Effect of glucose and exogenous fatty acids on diacylglycerol acyltransferases (DGATs). Cells were cultured under LG (5.5 mM) or HG (22.5 mM) and treated with insulin (100 nM) in the absence or presence of OPL for 24 h. A: immunoblot of DGAT2. Equal gel loading was ascertained by immunoblotting against β-actin. B: expression of DGAT2 quantified relative to β-actin (n = 3) and expressed as AU. C: mRNA expression of DGAT1 (n = 3).

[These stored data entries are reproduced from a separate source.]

(* ===== verification/DeletingPhase.v ===== *)
(** The Deleting and Error phases: dpu/state/deleting.go and error.go. *)

From S2P Require Import Prelude.
From S2P Require Import WriteLog.
From S2P Require Import TraceLogic.
From S2P Require Import Meta.
From S2P Require Import Conditions.
From S2P Require Import DPUTypes.
From S2P Require Import DPUConditions.
From S2P Require Import ProvisioningMap.
From S2P Require Import Kubernetes.
From S2P Require Import FakeClient.
From S2P Require Import Allocator.
From S2P Require Import Maintenance.
From S2P Require Import ClusterMetadata.
From S2P Require Import ControllerContext.
From S2P Require Import ExampleWorld.
From S2P Require Import InstallPhases.
From S2P Require Import NodeEffectPhases.
From S2P Require Import ReadyPhases.
From S2P Require Import PrepareBFB.

Definition DPUDeviceFinalizer := DPUProvisioningPrefix +:+ "dpudevice-protection".
Definition GeneratedDPUFlavorFinalizer := DPUProvisioningPrefix +:+ "generated-dpuflavor-protection".
Definition GenerateDMSServerCertName (dpuName : string) : string := dpuName +:+ "-dms-server-cert".
Definition GenerateDMSServerSecretName (dpuName : string) : string := dpuName +:+ "-server-secret".
Definition GenerateBMCServerCertRequestName (dpuDeviceName : string) : string := dpuDeviceName +:+ "-server".
Definition GenerateNodeName (dpu : DPU) : string := dpu_Name dpu.

(** A DPU of a DPUSet whose flavor is rendered from a template. *)
Definition template_mode (dpu : DPU) : bool := bool_decide (deref (dpu_Labels dpu !! DPUFlavorTemplateNameLabel) "" ≠ "").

Housekeeping gene was HPRT1. Data are means ± SE.

Fig. 7.

Effect of glucose and exogenous fatty acids on insulin signaling and endoplasmic reticulum (ER) stress in LIV0APOLY cells. Cells were cultured under LG (5.5 mM) or HG (22.5 mM) and treated with insulin (100 nM) in the absence or presence of OPL for 24 h. Immunoblots of CCAAT/enhancer-binding protein homologous protein (CHOP), Akt, and Ser⁴⁷³ Akt, equal gel loading ascertained by immunoblotting against β-actin. Expressions of Akt Ser⁴⁷³ (B), Akt (C), and CHOP (D) were quantified relative to β-actin (n = 3) and expressed as AU. Data are means ± SE. *P < 0.05 significantly different from BSA-LG; £P < 0.05 significantly different from OPL-LG.

Fig. 8.

Effect of glucose and exogenous fatty acids on markers of fatty acid oxidation in LIV0APOLY cells. Cells were cultured under LG (5.5 mM) or HG (22.5 mM) and treated with insulin (100 nM) in the absence or presence of OPL for 24 h. A: immunoblots of total and Thr¹⁷² AMPKα, equal gel loading ascertained by immunoblotting against β-actin. Expressions of Thr¹⁷² (B) and AMPKα (C) were quantified relative to β-actin (n = 3) and expressed as AU. D: 3-hydroxybutyrate (3-OHB) secretion from LIV0APOLY cells. Data are means ± SE (n = 3). *P < 0.05; **P < 0.01, significantly different from BSA-LG; £P < 0.05 significantly different from LG-INS; $P < 0.05 significantly different from HG-BSA.

Fig. 9.

Fatty acid partitioning and gene expression in human primary hepatocytes and LIV0APOLY cells. LIV0APOLY (5.5 mM glucose) and primary hepatocytes were grown in the absence or presence of OPL for 24 h. A: percentage of enriched palmitate in i) intracellular TG pool, ii) secreted TG, and iii) quantification of ²H₂O in media. C: mRNA expressions of i) ACACA, ii) ACACB, iii) FASN, and iv) PNPLA2. Housekeeping genes used were HPRT1 and GAPDH. Data are means ± SE (n = 3). ^aP < 0.05 primary human hepatocytes vs. LIV0APOLY cells.